■ ASSIGNED TASK ■
For each line of the data below that includes the string "Hpre", count one, and answer with the sum only.

··· RECORDS PROVIDED ···

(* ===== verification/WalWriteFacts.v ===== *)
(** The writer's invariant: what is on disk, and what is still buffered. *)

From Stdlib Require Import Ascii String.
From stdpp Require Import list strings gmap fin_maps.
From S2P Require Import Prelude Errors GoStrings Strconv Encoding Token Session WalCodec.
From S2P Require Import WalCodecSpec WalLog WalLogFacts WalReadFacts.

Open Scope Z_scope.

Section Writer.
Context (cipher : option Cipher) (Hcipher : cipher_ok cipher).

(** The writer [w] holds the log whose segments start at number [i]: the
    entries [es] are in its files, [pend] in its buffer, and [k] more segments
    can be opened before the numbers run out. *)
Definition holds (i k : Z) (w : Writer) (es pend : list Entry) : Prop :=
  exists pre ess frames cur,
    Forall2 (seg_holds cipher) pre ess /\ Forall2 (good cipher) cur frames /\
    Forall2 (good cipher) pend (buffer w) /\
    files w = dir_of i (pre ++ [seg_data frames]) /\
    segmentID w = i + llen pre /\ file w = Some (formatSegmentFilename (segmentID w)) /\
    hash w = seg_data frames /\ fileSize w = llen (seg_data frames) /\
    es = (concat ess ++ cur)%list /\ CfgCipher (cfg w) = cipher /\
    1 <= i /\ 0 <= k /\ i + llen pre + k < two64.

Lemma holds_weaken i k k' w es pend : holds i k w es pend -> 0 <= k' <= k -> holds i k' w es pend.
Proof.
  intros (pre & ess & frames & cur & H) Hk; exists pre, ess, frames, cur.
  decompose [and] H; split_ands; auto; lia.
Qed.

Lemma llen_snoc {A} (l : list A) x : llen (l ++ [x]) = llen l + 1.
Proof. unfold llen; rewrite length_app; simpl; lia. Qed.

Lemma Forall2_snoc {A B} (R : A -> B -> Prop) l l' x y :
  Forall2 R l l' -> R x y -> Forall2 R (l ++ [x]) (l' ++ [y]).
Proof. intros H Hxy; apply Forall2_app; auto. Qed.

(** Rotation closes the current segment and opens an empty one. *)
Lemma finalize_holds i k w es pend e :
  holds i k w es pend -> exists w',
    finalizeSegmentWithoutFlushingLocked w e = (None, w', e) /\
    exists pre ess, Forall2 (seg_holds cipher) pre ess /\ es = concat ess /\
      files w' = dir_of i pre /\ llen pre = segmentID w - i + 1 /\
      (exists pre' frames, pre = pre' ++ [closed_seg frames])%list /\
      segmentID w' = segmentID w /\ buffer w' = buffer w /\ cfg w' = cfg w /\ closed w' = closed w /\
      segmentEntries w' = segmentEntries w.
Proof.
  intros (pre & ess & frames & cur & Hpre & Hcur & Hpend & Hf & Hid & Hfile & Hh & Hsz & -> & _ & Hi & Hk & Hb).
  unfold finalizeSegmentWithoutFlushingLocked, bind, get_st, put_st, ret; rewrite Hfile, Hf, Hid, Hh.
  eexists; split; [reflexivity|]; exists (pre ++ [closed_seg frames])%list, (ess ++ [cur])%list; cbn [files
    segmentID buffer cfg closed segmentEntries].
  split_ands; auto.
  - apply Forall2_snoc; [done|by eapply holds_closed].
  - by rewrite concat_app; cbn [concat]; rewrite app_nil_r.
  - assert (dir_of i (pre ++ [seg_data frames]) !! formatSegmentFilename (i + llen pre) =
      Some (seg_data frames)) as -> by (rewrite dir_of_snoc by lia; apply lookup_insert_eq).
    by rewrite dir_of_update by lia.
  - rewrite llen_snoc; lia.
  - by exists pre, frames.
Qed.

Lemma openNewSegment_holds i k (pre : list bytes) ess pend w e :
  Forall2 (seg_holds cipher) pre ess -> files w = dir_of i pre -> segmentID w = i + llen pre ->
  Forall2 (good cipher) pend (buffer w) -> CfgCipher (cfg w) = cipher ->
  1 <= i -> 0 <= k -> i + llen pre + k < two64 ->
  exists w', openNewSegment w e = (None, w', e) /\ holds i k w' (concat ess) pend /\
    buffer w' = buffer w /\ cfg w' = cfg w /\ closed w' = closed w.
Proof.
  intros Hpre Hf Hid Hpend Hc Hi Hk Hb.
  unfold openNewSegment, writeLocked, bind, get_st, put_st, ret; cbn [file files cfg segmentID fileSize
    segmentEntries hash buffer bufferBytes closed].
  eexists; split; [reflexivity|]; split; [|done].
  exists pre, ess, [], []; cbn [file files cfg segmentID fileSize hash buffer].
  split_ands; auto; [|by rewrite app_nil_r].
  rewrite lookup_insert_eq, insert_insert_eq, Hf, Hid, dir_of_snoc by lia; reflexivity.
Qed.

···
··· RECORDS PROVIDED ···

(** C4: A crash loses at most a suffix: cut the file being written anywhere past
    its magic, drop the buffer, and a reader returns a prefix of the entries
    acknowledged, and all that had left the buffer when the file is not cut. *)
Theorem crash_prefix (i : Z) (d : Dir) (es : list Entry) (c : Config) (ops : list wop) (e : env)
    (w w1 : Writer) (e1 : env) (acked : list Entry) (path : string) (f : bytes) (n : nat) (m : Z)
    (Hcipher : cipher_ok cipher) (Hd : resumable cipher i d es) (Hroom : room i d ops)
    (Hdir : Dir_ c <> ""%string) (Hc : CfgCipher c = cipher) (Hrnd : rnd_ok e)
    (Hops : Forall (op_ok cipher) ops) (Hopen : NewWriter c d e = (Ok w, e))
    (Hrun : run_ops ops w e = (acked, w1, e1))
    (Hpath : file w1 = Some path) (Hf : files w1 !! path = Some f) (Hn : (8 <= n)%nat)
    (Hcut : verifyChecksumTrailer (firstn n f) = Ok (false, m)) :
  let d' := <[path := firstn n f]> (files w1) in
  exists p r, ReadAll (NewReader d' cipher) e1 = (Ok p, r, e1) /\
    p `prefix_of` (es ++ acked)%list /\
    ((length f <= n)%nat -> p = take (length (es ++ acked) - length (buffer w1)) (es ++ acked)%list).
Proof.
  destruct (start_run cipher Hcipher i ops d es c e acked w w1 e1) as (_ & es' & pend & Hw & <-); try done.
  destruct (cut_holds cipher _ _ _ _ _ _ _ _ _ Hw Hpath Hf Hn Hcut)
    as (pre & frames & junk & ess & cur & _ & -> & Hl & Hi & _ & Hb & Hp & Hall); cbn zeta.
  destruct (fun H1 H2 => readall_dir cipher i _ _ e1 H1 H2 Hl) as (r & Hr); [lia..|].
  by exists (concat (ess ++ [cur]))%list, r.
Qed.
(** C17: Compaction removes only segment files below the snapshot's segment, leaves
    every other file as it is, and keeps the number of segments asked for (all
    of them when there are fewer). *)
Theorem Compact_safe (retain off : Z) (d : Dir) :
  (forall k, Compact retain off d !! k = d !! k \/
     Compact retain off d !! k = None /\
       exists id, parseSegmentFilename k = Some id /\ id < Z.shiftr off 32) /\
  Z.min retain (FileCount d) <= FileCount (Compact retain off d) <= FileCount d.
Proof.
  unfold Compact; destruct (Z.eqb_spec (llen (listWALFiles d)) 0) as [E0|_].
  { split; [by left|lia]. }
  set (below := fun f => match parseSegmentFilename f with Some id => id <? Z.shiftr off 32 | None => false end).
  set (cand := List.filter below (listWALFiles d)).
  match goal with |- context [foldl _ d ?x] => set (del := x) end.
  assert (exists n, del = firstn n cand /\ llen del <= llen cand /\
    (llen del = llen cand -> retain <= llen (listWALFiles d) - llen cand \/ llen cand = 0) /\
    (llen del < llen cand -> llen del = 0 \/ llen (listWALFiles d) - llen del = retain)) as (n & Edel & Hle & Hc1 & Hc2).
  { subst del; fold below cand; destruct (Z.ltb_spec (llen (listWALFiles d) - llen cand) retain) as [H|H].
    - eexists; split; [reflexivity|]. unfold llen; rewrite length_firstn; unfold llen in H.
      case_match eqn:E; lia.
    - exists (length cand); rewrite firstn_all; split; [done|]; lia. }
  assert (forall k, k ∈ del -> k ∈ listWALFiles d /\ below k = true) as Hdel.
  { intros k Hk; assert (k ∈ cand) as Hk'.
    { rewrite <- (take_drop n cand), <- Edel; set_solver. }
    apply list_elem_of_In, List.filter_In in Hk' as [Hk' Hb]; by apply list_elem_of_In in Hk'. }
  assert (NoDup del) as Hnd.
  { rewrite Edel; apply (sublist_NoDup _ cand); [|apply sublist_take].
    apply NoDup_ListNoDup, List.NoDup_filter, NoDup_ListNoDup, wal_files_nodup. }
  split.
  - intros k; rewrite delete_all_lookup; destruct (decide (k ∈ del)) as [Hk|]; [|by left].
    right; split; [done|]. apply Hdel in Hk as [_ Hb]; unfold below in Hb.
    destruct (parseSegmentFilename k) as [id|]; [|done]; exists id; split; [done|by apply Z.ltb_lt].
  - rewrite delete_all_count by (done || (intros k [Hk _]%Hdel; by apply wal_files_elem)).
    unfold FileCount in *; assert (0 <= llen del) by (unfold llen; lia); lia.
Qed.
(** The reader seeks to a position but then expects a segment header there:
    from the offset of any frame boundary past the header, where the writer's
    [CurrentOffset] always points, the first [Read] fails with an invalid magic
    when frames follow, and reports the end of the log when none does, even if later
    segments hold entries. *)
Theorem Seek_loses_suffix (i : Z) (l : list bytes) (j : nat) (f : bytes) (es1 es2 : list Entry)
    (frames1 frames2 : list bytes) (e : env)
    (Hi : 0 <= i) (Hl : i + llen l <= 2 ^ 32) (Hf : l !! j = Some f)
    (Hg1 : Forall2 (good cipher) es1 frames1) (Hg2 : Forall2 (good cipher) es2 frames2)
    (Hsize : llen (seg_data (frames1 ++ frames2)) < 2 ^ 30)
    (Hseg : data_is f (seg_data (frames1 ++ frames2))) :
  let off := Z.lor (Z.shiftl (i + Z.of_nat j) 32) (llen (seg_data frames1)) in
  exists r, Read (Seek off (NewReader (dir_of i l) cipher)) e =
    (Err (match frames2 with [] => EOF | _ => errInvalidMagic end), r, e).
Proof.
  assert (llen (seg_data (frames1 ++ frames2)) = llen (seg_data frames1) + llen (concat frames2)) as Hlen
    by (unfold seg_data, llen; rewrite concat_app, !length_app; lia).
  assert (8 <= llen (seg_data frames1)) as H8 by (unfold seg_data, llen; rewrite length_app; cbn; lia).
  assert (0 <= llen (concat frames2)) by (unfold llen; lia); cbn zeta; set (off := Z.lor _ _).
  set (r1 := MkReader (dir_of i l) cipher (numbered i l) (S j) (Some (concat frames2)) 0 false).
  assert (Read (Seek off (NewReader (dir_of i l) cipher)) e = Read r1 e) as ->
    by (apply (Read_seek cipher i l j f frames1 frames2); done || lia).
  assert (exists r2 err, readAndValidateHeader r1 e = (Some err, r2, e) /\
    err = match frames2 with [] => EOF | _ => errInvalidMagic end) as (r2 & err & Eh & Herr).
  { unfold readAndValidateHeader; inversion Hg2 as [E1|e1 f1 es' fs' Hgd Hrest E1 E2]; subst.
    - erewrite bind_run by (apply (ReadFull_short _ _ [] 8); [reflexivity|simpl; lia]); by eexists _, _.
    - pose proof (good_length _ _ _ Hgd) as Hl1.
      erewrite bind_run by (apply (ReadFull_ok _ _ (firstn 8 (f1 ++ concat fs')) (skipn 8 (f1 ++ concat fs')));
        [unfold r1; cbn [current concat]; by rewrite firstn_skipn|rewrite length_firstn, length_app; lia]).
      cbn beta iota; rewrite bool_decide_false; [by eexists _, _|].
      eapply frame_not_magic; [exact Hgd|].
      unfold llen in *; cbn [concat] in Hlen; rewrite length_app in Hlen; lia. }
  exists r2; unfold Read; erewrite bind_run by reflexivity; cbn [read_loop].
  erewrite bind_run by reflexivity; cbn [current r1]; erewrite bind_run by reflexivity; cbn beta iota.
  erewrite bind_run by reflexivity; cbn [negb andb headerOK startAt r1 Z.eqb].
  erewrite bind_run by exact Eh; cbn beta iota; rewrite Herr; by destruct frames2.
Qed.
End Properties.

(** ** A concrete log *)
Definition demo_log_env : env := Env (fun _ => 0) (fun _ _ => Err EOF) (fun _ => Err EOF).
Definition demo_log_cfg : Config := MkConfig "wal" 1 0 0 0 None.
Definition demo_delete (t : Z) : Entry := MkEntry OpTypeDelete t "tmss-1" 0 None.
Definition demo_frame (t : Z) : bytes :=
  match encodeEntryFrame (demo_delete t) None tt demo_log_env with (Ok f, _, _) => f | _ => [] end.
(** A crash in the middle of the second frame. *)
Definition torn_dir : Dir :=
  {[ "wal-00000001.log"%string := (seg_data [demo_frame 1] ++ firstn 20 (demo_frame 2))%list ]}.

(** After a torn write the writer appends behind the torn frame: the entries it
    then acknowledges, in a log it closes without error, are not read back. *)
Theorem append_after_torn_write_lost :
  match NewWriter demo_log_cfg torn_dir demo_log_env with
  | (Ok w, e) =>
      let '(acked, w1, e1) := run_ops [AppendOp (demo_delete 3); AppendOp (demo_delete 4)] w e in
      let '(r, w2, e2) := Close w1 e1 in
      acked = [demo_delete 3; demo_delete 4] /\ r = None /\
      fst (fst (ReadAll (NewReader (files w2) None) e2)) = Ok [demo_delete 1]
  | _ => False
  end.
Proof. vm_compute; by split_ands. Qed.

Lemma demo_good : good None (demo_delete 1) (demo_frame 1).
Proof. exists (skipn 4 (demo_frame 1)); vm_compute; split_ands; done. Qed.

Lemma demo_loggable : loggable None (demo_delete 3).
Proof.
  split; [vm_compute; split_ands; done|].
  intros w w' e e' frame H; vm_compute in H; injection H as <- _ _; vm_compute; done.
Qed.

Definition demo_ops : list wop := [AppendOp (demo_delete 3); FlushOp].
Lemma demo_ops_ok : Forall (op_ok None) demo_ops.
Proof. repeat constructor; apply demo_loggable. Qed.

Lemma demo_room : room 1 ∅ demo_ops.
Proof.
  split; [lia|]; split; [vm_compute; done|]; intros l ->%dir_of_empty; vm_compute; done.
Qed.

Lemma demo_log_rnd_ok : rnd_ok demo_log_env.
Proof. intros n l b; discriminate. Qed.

···

■ RESULT FOR THIS EXERCISE ■
2